(Stored data entries)
*** Block opens ***

(** A wait during which the shell prints and ends: only what came after the last poll but one is returned, and
    the first piece, which the first poll took, is shown to nobody. *)
Definition finishing (s : Shells) : Shells :=
  fold_left step [(StreamEvent pending (ShellStdout (bytes_of "two")), 30); (StreamEvent pending (ShellExit 0 EmptyString), 40)] s.

Definition two_polls : list Poll := [mkPoll 25 26 finishing; mkPoll 50000030 50000031 (fun s => s)].

Example blocked_wait_drops_output :
  match awaitShellSnapshot (refresh missing) no_match (wait 1000) 25 two_polls started with
  | Some (result, s) =>
      Stdout result = bytes_of "two" /\ ResultStatus result = "completed" /\
      (StdoutBuffer <$> BackgroundShells s !! "9") = Some (bytes_of "one two")
  | None => False
  end.
Proof. vm_compute. split_and!; reflexivity. Qed.

(** Output that arrives after the exit takes the end back. *)
Example late_output_revives :
  let s := step (finishing started) (StreamEvent pending (ShellStdout (bytes_of "!")), 50) in
  (ShellStatus <$> BackgroundShells s !! "9") = Some "running" /\
  (ExitCode <$> BackgroundShells s !! "9") = Some (Some 0).
Proof. vm_compute. split; reflexivity. Qed.

(** A block of more milliseconds than fit the clock is over at once. *)
Example long_block_wraps :
  match awaitShellSnapshot (refresh missing) no_match (wait 9300000000000) 25 [mkPoll 25 26 (fun s => s)] started with
  | Some (result, _) => TimedOut result = true
  | None => False
  end.
Proof. vm_compute. reflexivity. Qed.

(** A timed wait without a shell is over at the first look: nothing was slept, and the answer says otherwise. *)
Example timed_wait_returns_at_once :
  match awaitShellSnapshot (refresh missing) no_match (mkAwaitArgs EmptyString EmptyString None EmptyString) 25
          [mkPoll 25 26 (fun s => s)] started with
  | Some (result, _) => ResultMessage result = "waited 30000ms" /\ TimedOut result = false
  | None => False
  end.
Proof. vm_compute. split; reflexivity. Qed.

(** The file of a shell that runs, and prints what looks like the footer of such a file: it is taken for ended. *)
Definition printed : bytes :=
  bytes_of "---" ++ LF :: bytes_of "pid: 7" ++ LF :: bytes_of "---" ++ LF :: bytes_of "notes" ++ LF ::
  bytes_of "---" ++ LF :: bytes_of "status: done" ++ LF :: bytes_of "---" ++ LF :: bytes_of "more" ++ [LF].

Example printed_footer_believed :
  let s := refresh (fun _ => Ok printed) (started <| TerminalsFolder := "/terminals" |>) "9" 60 in
  (ShellStatus <$> BackgroundShells s !! "9") = Some "completed".
Proof. vm_compute. reflexivity. Qed.

End Demo.

Lemma shells_stay_consistent_witness :
  exists state, BackgroundShells Demo.started !! "9" = Some state /\ ShellStatus state = "running" /\
    0 <= AwaitStdoutOffset state <= Z.of_nat (length (StdoutBuffer state)).
Proof.
  destruct (shells_stay_consistent Demo.clean Demo.same Demo.absolute Demo.join Demo.unquote Demo.no_time Demo.no_match
              Demo.background) as [H _].
  { constructor; [vm_compute; split; discriminate|]. by repeat constructor. }
  eexists. split; [vm_compute; reflexivity|]. split; [reflexivity|].
  eapply (H "9"). vm_compute. reflexivity.
Defined.

Lemma outcome_keeps_inv now op s0 s' new :
  op_room op s0 -> checkpoint_inv s0 -> not_ready s0 ->
  outcome op s0 (op_effect now op s0) s' new ->
  checkpoint_inv s' /\ not_ready s' /\
  (op <> OpResetTimers -> has_live_timer s0 \/ is_queue op = true -> has_live_timer s').
Proof.
  intros Hroom Hinv Hrest Hout.
  destruct (effect_inv now op s0 Hroom Hinv) as [Hfull Hcore].
  assert (Hreset : op = OpResetTimers -> op_effect now op s0 = s0 <| StreamTimerTokens := ∅ |>) by by intros ->.
  assert (Hmove : forall s, checkpoint_inv s /\ checkpoint_rest s -> same_checkpoint s s' ->
    checkpoint_inv s' /\ not_ready s' /\
    (op <> OpResetTimers -> has_live_timer s0 \/ is_queue op = true -> has_live_timer s')).
  { intros s [H1 H2] Hs. destruct (checkpoint_rest_same _ _ Hs H2). split; [|done]. by eapply checkpoint_inv_same. }
  generalize dependent (op_effect now op s0). intros s Hout Hfull Hcore Hreset.
  destruct Hout as [Hop Hq -> Hs|Hop Hs|Hop Hq Hharm Hn Ht Hs|Hop Hharm Hn ->|Hop Hs|Hf Hs|pending Hop Hp Hr Hs].
  - split; [by eapply checkpoint_inv_same|]. split.
    { destruct Hs as [_ H2 _ _ H5 _ _]. unfold not_ready. by rewrite H2, H5. }
    intros _ [Ht|]; [|congruence]. destruct Hs as [_ _ _ _ H5 H6 H7]. unfold has_live_timer. by rewrite H5, H6, H7.
  - rewrite (Hreset Hop) in Hs. split; [eapply checkpoint_inv_same; [done|]; destruct Hinv; by split|].
    split; [|done]. destruct Hs as [_ H2 _ _ H5 _ _]. unfold not_ready. by rewrite H2, H5.
  - split; [by eapply checkpoint_inv_same, Hfull|]. destruct Hs as [_ H2 _ _ H5 H6 H7].
    split; [unfold not_ready; by rewrite H2, H5|]. intros _ [Hl|]; [|congruence].
    unfold has_live_timer. rewrite H5, H6, H7. by destruct Ht as [(-> & -> & ->)| ->].
  - apply (Hmove (start_checkpoint_timer s)); [|done]. by apply start_timer_rest, Hfull.
  - by eapply Hmove, Hs; apply checkpoint_empty.
  - by eapply Hmove, Hs; apply checkpoint_empty.
  - by eapply Hmove, Hs; apply checkpoint_unpend.
Qed.

(** The terminal actions a log has run. *)
Definition terminals (log : list Call) : list Call :=
  List.filter (fun c => match c with CallTerminal _ => true | _ => false end) log.

(** The terminal action that is pending once an operation has taken effect. *)
Definition owed (op : CheckpointOp) (s : CheckpointStream) : list Call :=
  match op with
  | OpQueue _ checkpointTerminalActionNone => pending_calls s
  | OpQueue _ terminal => terminal_calls terminal
  | OpDiscard => []
  | _ => pending_calls s
  end.

Lemma terminals_calls t : terminals (terminal_calls t) = terminal_calls t.
Proof. by destruct t. Qed.

Lemma terminals_app l1 l2 : terminals (l1 ++ l2) = terminals l1 ++ terminals l2.
Proof. apply List.filter_app. Qed.

Lemma pending_calls_same s s' : same_checkpoint s s' -> pending_calls s' = pending_calls s.
Proof. intros H. unfold pending_calls. by rewrite (sc_pending _ _ H). Qed.

Lemma effect_pending_calls now op s :
  op <> OpDiscard -> pending_calls (op_effect now op s) = owed op s.
Proof.
  intros Hop. unfold op_effect, owed. destruct op as [projection terminal|id rejected|token| |]; [..|done|done].
  - destruct (queue_register_spec now projection terminal s) as (E & _).
    unfold pending_calls at 1. rewrite E. cbn. unfold inherited_terminal, pending_calls.
    by destruct terminal, (PendingCheckpoint s).
  - case_match; [|done]. by destruct rejected.
  - by case_match.
Qed.

(** The blob keys an operation confirms. *)
Definition accepted (op : CheckpointOp) (s : CheckpointStream) : gset string :=
  match op with
  | OpBlobResult id false =>
      match PendingCheckpointBlobWrites s !! id with
      | Some write => {[ Key write ]}
      | None => ∅
      end
  | _ => ∅
  end.

Lemma effect_confirmed now op s :
  ConfirmedCheckpointBlobs (op_effect now op s) = accepted op s ∪ ConfirmedCheckpointBlobs s.
Proof.
  unfold op_effect, accepted. destruct op as [projection terminal|id rejected|token| |].
  - destruct (queue_register_spec now projection terminal s) as (_ & _ & _ & E & _).
    rewrite E. set_solver.
  - destruct (_ !! id); destruct rejected; simpl; set_solver.
  - case_match; simpl; by rewrite union_empty_l_L.
  - set_solver.
  - simpl. set_solver.
Qed.

Definition run_checkpoint_ops (now : Z) (ops : list CheckpointOp) (w : World) : World :=
  fold_left (fun w op => (run_checkpoint_op now op w).2) ops w.

(** What accepting one blob does. *)
Lemma accept_step now id (w : World) :
  let w' := (run_checkpoint_op now (OpBlobResult id false) w).2 in
  exists new, calls w' = calls w ++ new /\
    ((PendingCheckpoint (cs w') = PendingCheckpoint (cs w) /\
      PendingCheckpointBlobWrites (cs w') = delete id (PendingCheckpointBlobWrites (cs w))) \/
     PendingCheckpoint (cs w') = None /\ exists pending confirmed rest,
       PendingCheckpoint (cs w) = Some pending /\
       new = CallCheckpoint (PendingState pending) (Required pending) confirmed :: rest).
Proof.
  cbv zeta. destruct (run_op_outcome now (OpBlobResult id false) w) as (new & Hc & Hout).
  exists new. split; [done|]. clear Hc.
  assert (He : PendingCheckpoint (op_effect now (OpBlobResult id false) (cs w)) =
      PendingCheckpoint (cs w) /\
    PendingCheckpointBlobWrites (op_effect now (OpBlobResult id false) (cs w)) =
      delete id (PendingCheckpointBlobWrites (cs w))).
  { unfold op_effect. destruct (_ !! id) eqn:E; [done|]. by rewrite delete_id. }
  generalize dependent (op_effect now (OpBlobResult id false) (cs w)). intros s Hout [E1 E2].
  rewrite <- E1, <- E2.
  destruct Hout as [Hop Hq E Hs|E Hs|Hop Hq Hharm Hn Ht Hs|Hop Hharm Hn Hs|E Hs|Hf Hs|pending Hop Hp Hr Hs].
  - left. by destruct Hs.
  - done.
  - left. by destruct Hs.
  - left. rewrite Hs. unfold start_checkpoint_timer. by destruct (scheduleStreamTimer _ _) as [[] ?].
  - done.
  - done.
  - right. split; [by destruct Hs|]. by repeat eexists.
Qed.

Lemma accepts_without_pending now ids (w : World) :
  PendingCheckpoint (cs w) = None ->
  let w' := run_checkpoint_ops now (map (fun id => OpBlobResult id false) ids) w in
  PendingCheckpoint (cs w') = None /\ exists new, calls w' = calls w ++ new.
Proof.
  revert w. induction ids as [|id ids IH]; intros w Hw; simpl.
  { split; [done|]. exists []. by rewrite app_nil_r. }
  destruct (accept_step now id w) as (new & Hc & Hs). simpl in Hc, Hs.
  destruct (IH (handleCheckpointBlobResult now id false w).2) as (H1 & new' & H2).
  { destruct Hs as [[-> _]|[-> _]]; done. }
  split; [done|]. exists (new ++ new'). etrans; [exact H2|]. by rewrite Hc, app_assoc.
Qed.

(** The terminal action an operation brings, and the one it gives up. *)
Definition handed (op : CheckpointOp) : list Call :=
  match op with OpQueue _ terminal => terminal_calls terminal | _ => [] end.

Definition dropped (op : CheckpointOp) (s : CheckpointStream) : list Call :=
  match op with
  | OpQueue _ checkpointTerminalActionNone => []
  | OpQueue _ _ | OpDiscard => pending_calls s
  | _ => []
  end.

Fixpoint dropped_in (now : Z) (ops : list CheckpointOp) (w : World) : list Call :=
  match ops with
  | [] => []
  | op :: ops => dropped op (cs w) ++ dropped_in now ops (run_checkpoint_op now op w).2
  end.

Lemma owed_balance op s : owed op s ++ dropped op s ≡ₚ pending_calls s ++ handed op.
Proof. destruct op as [projection []| | | |]; simpl; rewrite ?app_nil_r; done || apply Permutation_cons_append. Qed.

(** What an operation runs and what it leaves pending are what it owes. *)
Lemma terminal_step now op (w : World) :
  terminals (calls (run_checkpoint_op now op w).2) ++
    pending_calls (cs (run_checkpoint_op now op w).2) =
  terminals (calls w) ++ owed op (cs w).
Proof.
  destruct (run_op_outcome now op w) as (new & -> & Hout).
  rewrite terminals_app, <- app_assoc. f_equal.
  assert (Howed := effect_pending_calls now op (cs w)).
  generalize dependent (op_effect now op (cs w)). intros s Hout Howed.
  assert (Hkeep : op <> OpDiscard -> same_checkpoint s (cs (run_checkpoint_op now op w).2) ->
    pending_calls (cs (run_checkpoint_op now op w).2) = owed op (cs w)).
  { intros Hop Hs. rewrite (pending_calls_same _ _ Hs). auto. }
  destruct Hout as [Hop Hq E Hs|E Hs|Hop Hq Hharm Hn Ht Hs|Hop Hharm Hn Hs|E Hs|Hf Hs|pending Hop Hp Hr Hs]; simpl.
  - auto.
  - apply Hkeep; [by rewrite E|done].
  - auto.
  - rewrite <- Howed, Hs by done. unfold start_checkpoint_timer, pending_calls.
    by destruct (scheduleStreamTimer _ _) as [[] ?].
  - rewrite (pending_calls_same _ _ Hs). by rewrite E.
  - rewrite (pending_calls_same _ _ Hs), app_nil_r, <- Howed by (by intros ->).
    unfold pending_calls. by case_match; rewrite ?terminals_calls.
  - rewrite (pending_calls_same _ _ Hs), app_nil_r, <- Howed by done.
    unfold pending_calls. by rewrite Hp, terminals_calls.
Qed.

(** ** Properties *)

(** C28: a pending checkpoint is never stuck.  Every operation (a projection queued, a blob
    accepted or rejected, the timeout, a discard, the reset of the timers by a new run of the
    request), whatever the broker answers, leaves the stream either without a pending
    checkpoint or with one that lacks a confirmed blob, each missing blob having its own write
    in flight; and every operation but the reset keeps a timer whose event will still be
    accepted.  The reset forgets the token of that timer; the next projection queued, such as
    the one of the new run, arms another one, whatever the timers were before. *)
Theorem checkpoint_never_stuck now op (w : World) :
  op_room op (cs w) -> checkpoint_inv (cs w) -> not_ready (cs w) ->
  checkpoint_inv (cs (run_checkpoint_op now op w).2) /\
  not_ready (cs (run_checkpoint_op now op w).2) /\
  (op <> OpResetTimers -> has_live_timer (cs w) \/ is_queue op = true ->
   has_live_timer (cs (run_checkpoint_op now op w).2)).
Proof.
  intros Hroom Hinv Hrest. destruct (run_op_outcome now op w) as (new & _ & Hout).
  by eapply outcome_keeps_inv.
Qed.

(** C5: every terminal action is accounted for exactly once.  Over any sequence of operations,
    whatever the broker answers, the terminal actions that were pending or handed over are
    exactly those that ran, the one that is still pending and those that were dropped; an
    action is dropped only by a discard, or by a newer terminal action that replaces it
    before its checkpoint is published.  A publish error, a rejected blob, a timeout, a
    projection without an action and a reset of the timers lose no action and repeat none. *)
Theorem terminal_action_exactly_once now ops (w : World) :
  terminals (calls w) ++ pending_calls (cs w) ++ concat (map handed ops) ≡ₚ
  terminals (calls (run_checkpoint_ops now ops w)) ++
    pending_calls (cs (run_checkpoint_ops now ops w)) ++ dropped_in now ops w.
Proof.
  revert w. induction ops as [|op ops IH]; intros w; [done|]. cbn [map concat dropped_in].
  change (run_checkpoint_ops now (op :: ops) w) with (run_checkpoint_ops now ops (run_checkpoint_op now op w).2).
  rewrite (app_assoc (pending_calls _)), <- (owed_balance op (cs w)).
  transitivity (dropped op (cs w) ++ (terminals (calls w) ++ owed op (cs w)) ++ concat (map handed ops)).
  { rewrite <- !app_assoc. solve_Permutation. }
  rewrite <- (terminal_step now op w), <- app_assoc, (IH _). solve_Permutation.
Qed.

(** C11: a checkpoint is published only after the client stored every blob it requires.
    Every checkpoint an operation publishes requires only confirmed blobs, and a blob
    becomes confirmed only when the client accepts the write in flight for it; no operation
    ever forgets a confirmed blob. *)
Theorem checkpoint_needs_accepts now op (w : World) :
  let w' := (run_checkpoint_op now op w).2 in
  ConfirmedCheckpointBlobs (cs w') = accepted op (cs w) ∪ ConfirmedCheckpointBlobs (cs w) /\
  exists new, calls w' = calls w ++ new /\
  forall state required confirmed, CallCheckpoint state required confirmed ∈ new ->
      required ⊆ ConfirmedCheckpointBlobs (cs w').
Proof.
  cbv zeta. destruct (run_op_outcome now op w) as (new & Hc & Hout).
  rewrite <- (effect_confirmed now op (cs w)).
  generalize dependent (op_effect now op (cs w)). intros s Hout.
  assert (Hterm : forall t state required confirmed,
    CallCheckpoint state required confirmed ∉ terminal_calls t).
  { intros t state required confirmed H. destruct t; simpl in H; set_solver. }
  assert (Hs : ConfirmedCheckpointBlobs (cs (run_checkpoint_op now op w).2) =
    ConfirmedCheckpointBlobs s).
  { destruct Hout as [? ? ? Hs|? Hs|? ? ? ? ? Hs|? ? ? ->|? Hs|? Hs|? ? ? ? Hs]; try by destruct Hs.
    unfold start_checkpoint_timer. by destruct (scheduleStreamTimer _ _) as [[] ?]. }
  rewrite Hs. split; [done|]. exists new. split; [done|]. intros state required confirmed Hin.
  destruct Hout as [| | | | |Hf _|pending Hop Hp Hr _]; try by apply elem_of_nil in Hin.
  - unfold pending_calls in Hin. case_match; [by apply Hterm in Hin|by apply elem_of_nil in Hin].
  - apply elem_of_cons in Hin as [[= -> -> ->]|Hin]; [done|by apply Hterm in Hin].
Qed.
Lemma wp_timer N started kind token v :
  good N started v -> N < max_uint64 ->
  WP (handleTimerEvent kind token) (OK (N + 1) started) (fun _ => True)
    (mkView (vturn v) (vpasses v) (vsummaries v) (vtimers v ∖ {[(timer_key kind, token)]}) (vterminal v)).
Proof.
  intros [Hm Hw] HN. unfold handleTimerEvent. wps. case_match eqn:Hmatch; wps.
  - right. split; [apply (mid_weaken N); [destruct Hm; close_mid|lia]|].
    eapply waiting_frame; [exact Hw|view_cbn; try done..]. unfold armed. view_cbn.
    intros Harm. apply elem_of_difference. split; [done|]. rewrite elem_of_singleton.
    intros [= Hk <-]. rewrite <- Hk in Hmatch. unfold timerEventMatches in Hmatch.
    rewrite Z.eqb_refl in Hmatch. done.
  - assert (Hfired : timer_key kind <> resume_key -> good N started (mkView (vturn v
        <| Tokens := clearStreamTimer (timer_key kind) (Tokens (vturn v)) |>)
        (vpasses v) (vsummaries v) (vtimers v ∖ {[(timer_key kind, token)]}) (vterminal v))).
    { intros Hk. by apply good_fired. }
    assert (Hkeep : forall v', good N started v' -> ok (N + 1) started v').
    { intros v' []. right. split; [apply (mid_weaken N); [done|lia]|done]. }
    destruct kind as [|execID same|execID due|execID due|execID same|subscribers].
    1: by apply (wp_resume_timer N started v).
    1-4: specialize (Hfired ltac:(apply exec_key; exec_kind)).
    5: specialize (Hfired ltac:(done)).
    + case_match eqn:Hp; [case_match eqn:Hc|]; wps; auto. apply andb_prop in Hc as [Hc _].
      eapply wp_recover_exec; [done|done|done|by right].
    + case_match eqn:Hp; [case_match|]; wps; auto. apply wp_fail_shell.
    + case_match eqn:Hp; [case_match eqn:Hs|]; wps; auto. apply andb_prop in Hs as [Hs _].
      destruct due; wps; auto.
      * eapply wp_mono; [apply (wp_schedule_exec N started); [done|exec_kind]| |done].
        intros _ v' [?|?]; [by left|by apply Hkeep].
      * eapply wp_recover_exec; [done|done|done|left; by apply shell_not_hook].
    + case_match eqn:Hp; [case_match eqn:Hc|]; wps; auto. apply andb_prop in Hc as [Hc _].
      apply andb_prop in Hc as [Hc _]. eapply wp_recover_exec; [done|done|done|by right].
    + case_match; wps; [auto|apply wp_cancel].
Qed.



(** ** Reachable turns *)

(** What has run to its end when its command is handled. *)
Definition finished (command : Command) (w : World) : World :=
  match command with
  | CommandProviderDone token _ => w <| passes := passes w ∖ {[token]} |>
  | CommandCompaction token _ _ => w <| summaries := summaries w ∖ {[token]} |>
  | CommandTimer kind token => w <| timers := timers w ∖ {[(timer_key kind, token)]} |>
  | _ => w
  end.

(** Who can post a command.  A pass posts its events and then its end, a summary its end; they
    report an interruption only after their token was replaced.  A timer may fire late and
    stale.  A run must bring something to do. *)
Definition posted (command : Command) (w : World) : Prop :=
  match command with
  | CommandRun intent => run_prewarm intent || run_manual intent || run_has_work intent = true
  | CommandProviderEvent token _ => token ∈ passes w
  | CommandProviderDone token err =>
      token ∈ passes w /\ (err = Some LoopInterrupted -> CurrentProviderToken (turn w) <> token)
  | CommandCompaction token _ err =>
      token ∈ summaries w /\ (err = Some LoopInterrupted -> CurrentCompactionToken (turn w) <> token)
  | _ => True
  end.

Definition started_by (command : Command) (started : bool) : bool :=
  match command with CommandRun intent => started_after intent | _ => started end.

Definition provider_event (command : Command) : bool :=
  match command with CommandProviderEvent _ _ => true | _ => false end.

Definition fresh_turn (w : World) : Prop :=
  Status (turn w) = StatusCreated /\ TerminalActionClaimed (turn w) = false /\
  Phase (turn w) = PhaseIdle /\ ProviderActive (turn w) = false /\
  CurrentProviderToken (turn w) = 0 /\ CurrentCompactionToken (turn w) = 0 /\
  PendingProviderAction (turn w) = providerActionNone /\
  PendingProviderCompletion (turn w) = None /\ PendingExecs (turn w) = ∅ /\
  PendingInteractions (turn w) = ∅ /\ Compaction (turn w) = None /\
  passes w = ∅ /\ summaries w = ∅.
(** [holds_of_texts p value]: [p] holds of every string field of the document. *)
Fixpoint holds_of_texts (p : string -> string -> bool) (value : JSON) : bool :=
  match value with
  | JObject fields =>
      (fix go (fields : list (string * JSON)) : bool :=
         match fields with
         | [] => true
         | (key, child) :: rest =>
             match child with JString text => p key text | _ => holds_of_texts p child end && go rest
         end) fields
  | JArray items =>
      (fix go (items : list JSON) : bool :=
         match items with
         | [] => true
         | item :: rest => holds_of_texts p item && go rest
         end) items
  | _ => true
  end.

(** A walk establishes what its rewriting establishes of the texts it takes, and what holds of
    the texts it leaves. *)
Lemma walk_establishes rewrite_text counts (p : string -> string -> bool) value :
  (forall key text next, rewrite_text key text = Some next -> p key next = true) ->
  (forall key text, rewrite_text key text = None -> p key text = true) ->
  holds_of_texts p (walk rewrite_text counts value).1 = true.
Proof.
  intros Hnew Hold. induction value as [value Hleaf|items IH|fields IH] using JSON_nested_ind.
  - by destruct value.
  - simpl. induction items as [|item items IHi]; [done|]. inversion IH as [|? ? Hi Hr]; subst.
    specialize (IHi Hr). simpl in *.
    destruct ((fix go (items : list JSON) := _) items) as [rest' c]. simpl in IHi.
    destruct (walk rewrite_text counts item) as [item' c']. simpl in *. by rewrite Hi.
  - simpl. induction fields as [|[key child] fields IHf]; [done|]. inversion IH as [|? ? Hi Hr]; subst.
    specialize (IHf Hr). simpl in *.
    destruct ((fix go (fields : list (string * JSON)) := _) fields) as [rest' c]. simpl in IHf.
    destruct child; simpl in *; try by rewrite IHf.
    + destruct (rewrite_text key s) as [next|] eqn:E; simpl; rewrite IHf, andb_true_r; eauto.
    + destruct ((fix go (items : list JSON) := _) items) as [items' c']. simpl in *. by rewrite Hi, IHf.
    + destruct ((fix go (fields : list (string * JSON)) := _) fields0) as [fields' c'].
      simpl in *. by rewrite Hi, IHf.
Qed.
Lemma collect_spec g b l :
  g <> EmptyString -> calls_tools (batch b) = true ->
  NoDup (map fst (results b) ++ ids_of_results l) ->
  exists taken, l = taken ++ (collect g b l).2 /\ collected b (collect g b l).1 taken.
Proof.
  intros Hg. revert b. induction l as [|m l IH]; intros b Hb Hnd.
  { exists []. split; [done|]. split; cbn; rewrite ?app_nil_r, ?orb_false_r; done. }
  cbn [collect].
  destruct (is_tool m && bool_decide (replayToolCallGroupID (MsgToolCallID m) = g)) eqn:Em;
    [|destruct (bool_decide (replayAssistantToolGroupID m = g) && _) eqn:Ea].
  - apply andb_prop in Em as [Em Eg]. apply bool_decide_eq_true in Eg.
    assert (Hid : result_id m <> EmptyString).
    { apply group_not_blank. by rewrite Eg. }
    assert (Hids : ids_of_results (m :: l) = result_id m :: ids_of_results l).
    { unfold ids_of_results, all_results. cbn [List.filter]. rewrite Em. cbn. unfold non_blank at 1.
      by rewrite bool_decide_eq_false_2. }
    rewrite Hids in Hnd. fold (result_id m).
    rewrite put_result_fresh by (apply NoDup_app in Hnd as (_ & Hd & _); set_solver).
    destruct (IH (mkBatch (batch b) (results b ++ [(result_id m, m)]) true)) as (taken & Hl & [C1 C2 C3 C4 C5 C6]).
    { done. }
    { cbn. rewrite map_app. cbn. by rewrite <- app_assoc. }
    exists (m :: taken). split; [cbn; by f_equal|].
    destruct (collect _ _ l) as [b' rest]. cbn in *. split; try done.
    + rewrite C2. f_equal. unfold all_calls. cbn. unfold message_calls. by rewrite (tool_not_calls m Em).
    + unfold all_results. cbn. by rewrite Em, C3, <- app_assoc.
    + cbn. by rewrite Em.
    + unfold all_results. cbn. rewrite Em. by constructor.
    + rewrite C6. by rewrite orb_true_r.
  - apply andb_prop in Ea as [_ Ea]. apply can_merge_calls in Ea as [_ Em'].
    destruct (merge_calls_spec _ _ Hb Em') as (M1 & M2 & M3). destruct (calls_single _ Em') as (S1 & S2 & S3).
    assert (Hids : ids_of_results (m :: l) = ids_of_results l).
    { unfold ids_of_results. change (m :: l) with ([m] ++ l). by rewrite all_results_app, S2. }
    rewrite Hids in Hnd.
    destruct (IH (mkBatch (merge_calls (batch b) m) (results b) true)) as (taken & Hl & [C1 C2 C3 C4 C5 C6]);
      [done..|].
    exists (m :: taken). split; [cbn; by f_equal|].
    destruct (collect _ _ l) as [b' rest]. cbn [fst snd batch results changed] in *.
    change (m :: taken) with ([m] ++ taken). split; try done.
    + rewrite C2, M3, all_calls_app, S1. by rewrite app_assoc.
    + by rewrite C3, all_results_app, S2.
    + rewrite plain_app, S3. done.
    + by rewrite all_results_app, S2.
    + rewrite C6. by rewrite orb_true_r.
  - exists []. split; [done|]. split; cbn; rewrite ?app_nil_r, ?orb_false_r; done.
Qed.

(** The messages of a batch. *)
Definition batch_messages (m : Message) (b : Batch) : list Message :=
  if changed b then batch b :: called_results b ++ other_results b else [m].

Lemma results_are_tools l : Forall (fun m => is_tool m = true) (all_results l).
Proof.
  apply Forall_forall. intros m Hm. apply list_elem_of_In, filter_In in Hm as [_ Hm]. exact Hm.
Qed.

*** Block closes ***

**Description of the task:** Search the entries for the word "that". Copy each line where it appears.

**Solution to the exercise:**
(** Output that arrives after the exit takes the end back. *)
(** The file of a shell that runs, and prints what looks like the footer of such a file: it is taken for ended. *)
(** The terminal action that is pending once an operation has taken effect. *)
    checkpoint or with one that lacks a confirmed blob, each missing blob having its own write
    accepted.  The reset forgets the token of that timer; the next projection queued, such as
    whatever the broker answers, the terminal actions that were pending or handed over are
    exactly those that ran, the one that is still pending and those that were dropped; an
    action is dropped only by a discard, or by a newer terminal action that replaces it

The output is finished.